- The Living Monolith as depicted in X-Men (vol. 2) #94 (November 1999). Art by Alan Davis.

Publication information
- Publisher: Marvel Comics
- First appearance: The X-Men #54 (March 1969)
- Created by: Arnold Drake Don Heck

In-story information
- Alter ego: Ahmet Abdol
- Species: Human mutant
- Team affiliations: Cult of the Living Monolith The Twelve
- Partnerships: Plasma
- Notable aliases: Living Pharaoh Living Planet
- Abilities: Energy absorption and projection Superhuman strength, durability and longevity Size and mass manipulation Telepathy

= Living Monolith =

Marvel Comics fictional character

The Living Monolith (Ahmet Abdol) is a supervillain appearing in American comic books published by Marvel Comics. He was created by writer Arnold Drake and artist Don Heck, and first appeared in The X-Men #54 (March 1969).

Abdol is the Living Pharaoh while in his normal appearance, but once he obtained enough cosmic energy, he would increase in mass, size, and power, thus becoming the Living Monolith.

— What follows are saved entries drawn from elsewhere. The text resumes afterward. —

(** Case analysis on the ends of the two parts of a split list. *)
Ltac ends l1 l2 :=
  let a := fresh "a" in let b := fresh "b" in
  destruct l1 as [|a l1 _] using rev_ind; destruct l2 as [|b l2]; simpl in *.

Ltac lsimp :=
  intros;
  unfold LIST_ADD_HEAD, LIST_ADD_TAIL, LIST_INSERT_AFTER, LIST_INSERT_BEFORE,
    LIST_REM_ENTRY, set_next, set_prev, set_head, set_tail, insert, fn_insert in *;
  simpl in *;
  rewrite ?last_snoc, ?final_snoc, ?final_nil, ?final_cons, ?final_app, ?first_app in *;
  simplify_eq/=; repeat (case_decide; simplify_eq/=);
  rewrite ?final_nil, ?final_cons; try done.
Ltac links := lsimp; try set_solver.

Ltac open_list s Hl :=
  let Hh := fresh "Hh" in let Hnd := fresh "Hnd" in let Hd := fresh "Hd" in
  pose proof Hl as (Hh & Hnd & Hd); destruct s as [h k]; simpl in Hh; subst h;
  simpl in *.

Lemma LIST_ADD_HEAD_ok s l n :
  is_list s l -> n ∉ l -> is_list (LIST_ADD_HEAD n s) (n :: l).
Proof.
  intros Hl Hn. open_list s Hl.
  apply (is_list_link _ _ [] n l Hl); try done; destruct l as [|b l]; links.
Qed.

Lemma LIST_ADD_TAIL_ok s l n :
  is_list s l -> n ∉ l -> is_list (LIST_ADD_TAIL n s) (l ++ [n]).
Proof.
  intros Hl Hn. open_list s Hl.
  apply (is_list_link (Lists (Header (first None l) (final None l)) k) _ l n []);
    rewrite ?app_nil_r; try done; unfold LIST_ADD_TAIL; simpl;
    destruct l as [|a l _] using rev_ind; links.
Qed.

Lemma LIST_INSERT_AFTER_ok s l1 q l2 n :
  is_list s (l1 ++ q :: l2) -> n ∉ l1 ++ q :: l2 ->
  is_list (LIST_INSERT_AFTER q n s) (l1 ++ q :: n :: l2).
Proof.
  intros Hl Hn. pose proof (is_list_at _ _ _ _ Hl) as Eq. open_list s Hl.
  rewrite (cons_middle q), (app_assoc l1 [q]) in *.
  rewrite (cons_middle q l1 (n :: l2)), (app_assoc l1 [q]).
  apply NoDup_app in Hnd as (_ & Hdisj & _).
  eapply is_list_link; [done|done|..]; unfold LIST_INSERT_AFTER; simpl; rewrite ?Eq;
    destruct l2 as [|b l2]; links.
Qed.

Lemma LIST_INSERT_BEFORE_ok s l1 q l2 n :
  is_list s (l1 ++ q :: l2) -> n ∉ l1 ++ q :: l2 ->
  is_list (LIST_INSERT_BEFORE q n s) (l1 ++ n :: q :: l2).
Proof.
  intros Hl Hn. pose proof (is_list_at _ _ _ _ Hl) as Eq. open_list s Hl.
  apply NoDup_app in Hnd as (_ & Hdisj & _).
  eapply is_list_link; [done|done|..]; unfold LIST_INSERT_BEFORE; simpl; rewrite ?Eq;
    destruct l1 as [|a l1 _] using rev_ind; links.
Qed.

Lemma LIST_REM_ENTRY_ok s l1 q l2 :
  is_list s (l1 ++ q :: l2) -> is_list (LIST_REM_ENTRY q s) (l1 ++ l2).
Proof.
  intros Hl. pose proof (is_list_at _ _ _ _ Hl) as Eq. open_list s Hl.
  apply NoDup_app in Hnd as (_ & Hdisj & [? ?]%NoDup_cons).
  eapply is_list_unlink; [done|..]; unfold LIST_REM_ENTRY; simpl; rewrite ?Eq; simpl;
    destruct l1 as [|a l1 _] using rev_ind; destruct l2 as [|b l2]; lsimp;
    rewrite ?Eq; lsimp; rewrite ?Eq; links.
Qed.

Lemma LIST_REM_HEAD_ok s n l :
  is_list s (n :: l) -> exists s', LIST_REM_HEAD s = Some s' /\ is_list s' l.
Proof.
  intros Hl. pose proof (is_list_at s [] n l Hl) as Eq. open_list s Hl.
  eexists. split; [reflexivity|]. apply NoDup_cons in Hnd as [? ?].
  apply (is_list_unlink _ _ [] n l Hl); simpl; rewrite Eq; destruct l as [|b l]; links.
Qed.

Lemma LIST_REM_TAIL_ok s l n :
  is_list s (l ++ [n]) -> exists s', LIST_REM_TAIL s = Some s' /\ is_list s' l.
Proof.
  intros Hl. pose proof (is_list_at s l n [] Hl) as Eq. open_list s Hl.
  unfold LIST_REM_TAIL; simpl. rewrite final_snoc; simpl.
  eexists. split; [reflexivity|]. apply NoDup_app in Hnd as (_ & Hdisj & _).
  rewrite <- (app_nil_r l). eapply is_list_unlink; [done|..]; simpl; rewrite Eq;
    destruct l as [|b l _] using rev_ind; links.
Qed.

(** ** Refinement: every [LIST_*] operation implements its list operation *)

Inductive list_op :=
  | AddHead (n : node) | AddTail (n : node) | RemHead | RemTail
  | InsertAfter (q n : node) | InsertBefore (q n : node) | RemEntry (q : node).

Definition exec_list (o : list_op) s : option (lists node) :=
  match o with
  | AddHead n => Some (LIST_ADD_HEAD n s)
  | AddTail n => Some (LIST_ADD_TAIL n s)
  | RemHead => LIST_REM_HEAD s
  | RemTail => LIST_REM_TAIL s
  | InsertAfter q n => Some (LIST_INSERT_AFTER q n s)
  | InsertBefore q n => Some (LIST_INSERT_BEFORE q n s)
  | RemEntry q => Some (LIST_REM_ENTRY q s)
  end.

(** The abstract operations, as relations on lists without repetition: a node
    is linked only when it is not already queued and unlinked only when it is. *)
Inductive list_spec : list_op -> list node -> list node -> Prop :=
  | spec_add_head n l : n ∉ l -> list_spec (AddHead n) l (n :: l)
  | spec_add_tail n l : n ∉ l -> list_spec (AddTail n) l (l ++ [n])
  | spec_rem_head n l : list_spec RemHead (n :: l) l
  | spec_rem_tail n l : list_spec RemTail (l ++ [n]) l
  | spec_insert_after q n l1 l2 :
      n ∉ l1 ++ q :: l2 -> list_spec (InsertAfter q n) (l1 ++ q :: l2) (l1 ++ q :: n :: l2)
  | spec_insert_before q n l1 l2 :
      n ∉ l1 ++ q :: l2 -> list_spec (InsertBefore q n) (l1 ++ q :: l2) (l1 ++ n :: q :: l2)
  | spec_rem_entry q l1 l2 : list_spec (RemEntry q) (l1 ++ q :: l2) (l1 ++ l2).

(** A sequence of operations on one list. *)
Fixpoint exec_lists (os : list list_op) s : option (lists node) :=
  match os with
  | [] => Some s
  | o :: os => s' ← exec_list o s; exec_lists os s'
  end.

Inductive lists_spec : list list_op -> list node -> list node -> Prop :=
  | specs_nil l : lists_spec [] l l
  | specs_cons o os l l' l'' :
      list_spec o l l' -> lists_spec os l' l'' -> lists_spec (o :: os) l l''.

Lemma exec_list_refines o s l l' :
  is_list s l -> list_spec o l l' -> exists s', exec_list o s = Some s' /\ is_list s' l'.
Proof.
  intros Hl Hs. destruct Hs; simpl; eauto using LIST_ADD_HEAD_ok, LIST_ADD_TAIL_ok,
    LIST_INSERT_AFTER_ok, LIST_INSERT_BEFORE_ok, LIST_REM_ENTRY_ok, LIST_REM_HEAD_ok,
    LIST_REM_TAIL_ok.
Qed.

(** The nodes an operation links into the list. *)
Definition linked (o : list_op) : list node :=
  match o with
  | AddHead n | AddTail n | InsertAfter _ n | InsertBefore _ n => [n]
  | RemHead | RemTail | RemEntry _ => []
  end.

Lemma list_spec_subset o l l' : list_spec o l l' -> l' ⊆ l ++ linked o.
Proof. destruct 1; simpl; set_solver. Qed.

Lemma exec_list_frame o s l l' s' x :
  is_list s l -> list_spec o l l' -> exec_list o s = Some s' ->
  x ∉ l -> x ∉ linked o -> lnk s' x = lnk s x.
Proof.
  intros Hl Hs He Hx Hx'. open_list s Hl.
  destruct Hs as [n l|n l|n l|n l|q n l1 l2|q n l1 l2|q l1 l2]; simplify_eq/=.
  - destruct l; links.
  - destruct l as [|? ? _] using rev_ind; links.
  - pose proof (is_list_at _ [] _ _ Hl) as Eq; simpl in Eq.
    unfold LIST_REM_HEAD in He; simplify_eq/=. rewrite Eq; destruct l; links.
  - pose proof (is_list_at _ _ _ [] Hl) as Eq; simpl in Eq.
    unfold LIST_REM_TAIL in He; simpl in He; rewrite final_snoc in He; simplify_eq/=.
    rewrite Eq; destruct l as [|? ? _] using rev_ind; links.
  - pose proof (is_list_at _ _ _ _ Hl) as Eq; simpl in Eq.
    unfold LIST_INSERT_AFTER; simpl. rewrite ?Eq; destruct l2; links.
  - pose proof (is_list_at _ _ _ _ Hl) as Eq; simpl in Eq.
    unfold LIST_INSERT_BEFORE; simpl. rewrite ?Eq; destruct l1 as [|? ? _] using rev_ind; links.
  - pose proof (is_list_at _ _ _ _ Hl) as Eq; simpl in Eq.
    unfold LIST_REM_ENTRY; simpl. rewrite ?Eq;
      destruct l1 as [|? ? _] using rev_ind; destruct l2; lsimp;
      rewrite ?Eq; lsimp; rewrite ?Eq; links.
Qed.

(** C11. The [LIST_*] macros of kernel/lists.h implement lists: from a header and
    link fields that represent [l], every sequence of link and unlink operations
    allowed on [l] runs without dereferencing NULL and ends in a representation
    of the resulting list, and the link fields of nodes that are neither on the
    list nor linked by the sequence keep their values. *)
Theorem list_macros_refine os s l l' :
  is_list s l -> lists_spec os l l' ->
  exists s', exec_lists os s = Some s' /\ is_list s' l' /\
    forall x, x ∉ l -> x ∉ concat (map linked os) -> lnk s' x = lnk s x.
Proof.
  intros Hl Hs. revert s Hl.
  induction Hs as [l|o os l l1 l2 Ho Hs IH]; intros s Hl; simpl; [eauto|].
  destruct (exec_list_refines _ _ _ _ Hl Ho) as (s1 & E1 & Hl1).
  destruct (IH s1 Hl1) as (s2 & E2 & Hl2 & Hfr).
  exists s2. rewrite E1; simpl. split_and!; [done|done|].
  intros x Hx Hx'. pose proof (list_spec_subset _ _ _ Ho) as Hsub.
  rewrite Hfr by set_solver. eapply exec_list_frame; [done..|set_solver].
Qed.

(** ** Circular queues *)

Definition ring (k : node -> link node) l : Prop :=
  NoDup l /\ dseg k (final None l) l (first None l).

Lemma ring_rotate k x l : ring k (x :: l) <-> ring k (l ++ [x]).
Proof.
  unfold ring. rewrite final_snoc, final_cons, first_app, dseg_app. simpl.
  rewrite NoDup_app, NoDup_cons. split.
  - intros ([Hx Hn] & Ex & Hd). split_and!; try done; [set_solver|apply NoDup_singleton].
  - intros ((Hn & Hx & _) & Hd & Ex & _). split_and!; try done. set_solver.
Qed.

Lemma ring_app k l1 l2 : ring k (l1 ++ l2) <-> ring k (l2 ++ l1).
Proof.
  revert l2; induction l1 as [|x l1 IH]; intros l2; simpl; [by rewrite app_nil_r|].
  rewrite ring_rotate. rewrite <- app_assoc, IH, <- app_assoc. done.
Qed.

Lemma ring_at k l1 q l2 :
  ring k (l1 ++ q :: l2) -> k q = Link (first (Some q) (l2 ++ l1)) (final (Some q) (l2 ++ l1)).
Proof.
  intros H. apply ring_app in H as [_ H]. simpl in H. rewrite final_cons in H. by destruct H.
Qed.

(** Linking [n] behind the last node of a ring that starts at [h]. *)
Lemma ring_link k k' h l n :
  ring k (h :: l) -> n ∉ h :: l ->
  k' n = Link (Some h) (final (Some h) l) ->
  (forall x, x ∈ h :: l -> x <> h -> Some x <> final (Some h) l -> k' x = k x) ->
  next (k' h) = first (Some n) l -> prev (k' h) = Some n ->
  (forall t, last l = Some t -> k' t = Link (Some n) (prev (k t))) ->
  ring k' (h :: l ++ [n]).
Proof.
  intros [Hnd Hd] Hn En Hk Hh Hh' Ht. apply NoDup_cons in Hnd as [Hnh Hnd].
  split.
  { rewrite app_comm_cons. apply NoDup_app. split; [by constructor|].
    split; [set_solver|apply NoDup_singleton]. }
  rewrite final_cons, final_snoc. simpl in *. rewrite first_app. simpl.
  destruct Hd as [Eh Hd]. split.
  { by destruct (k' h); simplify_eq/=. }
  apply dseg_app. simpl. split; [|done].
  eapply dseg_set_last; [done|done| |done].
  intros x Hx Hl. apply Hk; [set_solver|set_solver|].
  unfold final. destruct (last l) eqn:E; [congruence|].
  intros [= ->]. done.
Qed.

(** Unlinking the node [q] from a ring in which it is not alone. *)
Lemma ring_unlink k k' q l :
  ring k (q :: l) -> l <> [] ->
  (forall x, x ∈ l -> list.head l <> Some x -> last l <> Some x -> k' x = k x) ->
  (forall b, list.head l = Some b -> prev (k' b) = last l /\
     (last l <> Some b -> next (k' b) = next (k b))) ->
  (forall t, last l = Some t -> next (k' t) = list.head l /\
     (list.head l <> Some t -> prev (k' t) = prev (k t))) ->
  ring k' l.
Proof.
  intros [Hnd [_ Hd]] Hne Hk Hb Ht. apply NoDup_cons in Hnd as [Hq Hnd].
  split; [done|]. destruct l as [|b l]; [done|]. simpl in *.
  destruct Hd as [Eb Hd]. destruct (Hb b eq_refl) as [Hb1 Hb2].
  apply NoDup_cons in Hnd as [Hbl Hnd]. split.
  - destruct l as [|t l _] using rev_ind; simpl in *.
    + destruct (Ht b eq_refl) as [Ht1 _]. by destruct (k' b); simplify_eq/=.
    + rewrite last_cons, last_snoc in *. rewrite Eb in Hb2. simpl in Hb2.
      specialize (Hb2 ltac:(set_solver)).
      destruct (k' b) as [x y]; simplify_eq/=. rewrite final_cons, final_snoc.
      by rewrite !first_app.
  - eapply dseg_set_last; [done|done| |].
    + intros x Hx Hl. apply Hk; [set_solver|set_solver|].
      rewrite last_cons. destruct (last l) eqn:E; [done|]. intros [= ->]. done.
    + intros a Ha. destruct (Ht a) as [H1 H2]; [rewrite last_cons; by rewrite Ha|].
      specialize (H2 ltac:(intros [= ->]; apply last_Some_elem_of in Ha; done)).
      by destruct (k' a); simplify_eq/=.
Qed.

Lemma is_circleq_ring s l :
  is_circleq s l <-> head (hdr s) = first None l /\ ring (lnk s) l.
Proof. unfold is_circleq, ring. tauto. Qed.

Ltac open_ring s Hl :=
  let Hh := fresh "Hh" in let Hr := fresh "Hr" in
  apply is_circleq_ring in Hl as [Hh Hr]; destruct s as [[h0 t0] k]; simpl in Hh, Hr; subst h0.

Abdol has mainly been an X-Men villain, usually using Havok to become the Living Monolith. He has also used other superheroes, including the Fantastic Four (who gained their super powers from exposure to cosmic rays). He even killed his own daughter to achieve his goal.

==Fictional character biography==
Ahmet Abdol was born in Cairo, Egypt. He is a professor of Egyptology and archeologist who possesses the ability to manipulate cosmic energy, mainly by absorbing it and projecting it as energy blasts. Deciding to use his powers for his own personal gain, Abdol creates a cult around himself as the messiah, the Cult of the Living Pharaoh, and becomes a supervillain, intending to rule all of Earth.

Abdol discovers that another mutant, Havok (Alex Summers, brother to Scott Summers also known as Cyclops) could absorb and project cosmic energy more easily than him. Abdol kidnaps Havok and uses him to increase his power, then battles the X-Men. He transforms into the Living Monolith and battles the X-Men in this form. He is captured by Sentinels, but escapes.

Later, Abdol abducts Mister Fantastic, the Invisible Woman, and the Human Torch to absorb cosmic radiation from their bodies, growing to a massive size. Thor throws Abdol into outer space, where he becomes a "Living Planet," similar to Ego.

It is later revealed that Abdol's formerly dormant mutant powers were activated by a procedure performed on him by Mister Sinister. Sinister spliced genes from Alex Summers into his genome, thus giving Abdol the ability to absorb cosmic energy. Since his powers were modified to become genetically similar to Havok's, this explained why their abilities symbiotically interfered with one another's.
Abdol is found by Bishop and Deathbird floating in space. Deathbird betrays Bishop and brings Abdol to Apocalypse, who uses his body as an energy container during The Twelve story arc.

When the Crimson Gem of Cyttorak reappears on Earth and sends out a call to individuals suitable to become a new Juggernaut, Abdol hears the call and makes his way to the Temple of Cyttorak. Amidst conflict between demonic guardians of the Gem, the X-Men, and several prospective and former candidates for the Juggernaut's power, Abdol manages to claim the Gem. He loses his powers when Cyttorak returns his power to his former host, Cain Marko.

==Powers and abilities==
Ahmet Abdol possesses the mutant ability to absorb cosmic energy, transforming him into the Living Monolith. After genetically augmenting himself, he gains the additional ability to empower himself by absorbing energy and psychic abilities that enable him to read and control the minds of others. Additionally, he is a skilled scientist specializing in archaeology, genetics, and radiation.

==In other media==
- The Living Monolith appears as a boss in X-Men.
- The Living Monolith appears as a boss in X-Men Legends II: Rise of Apocalypse, voiced by Dwight Schultz.
- Ahmet Abdol as the Living Monolith and Living Pharaoh appears as a boss in Marvel Avengers Alliance.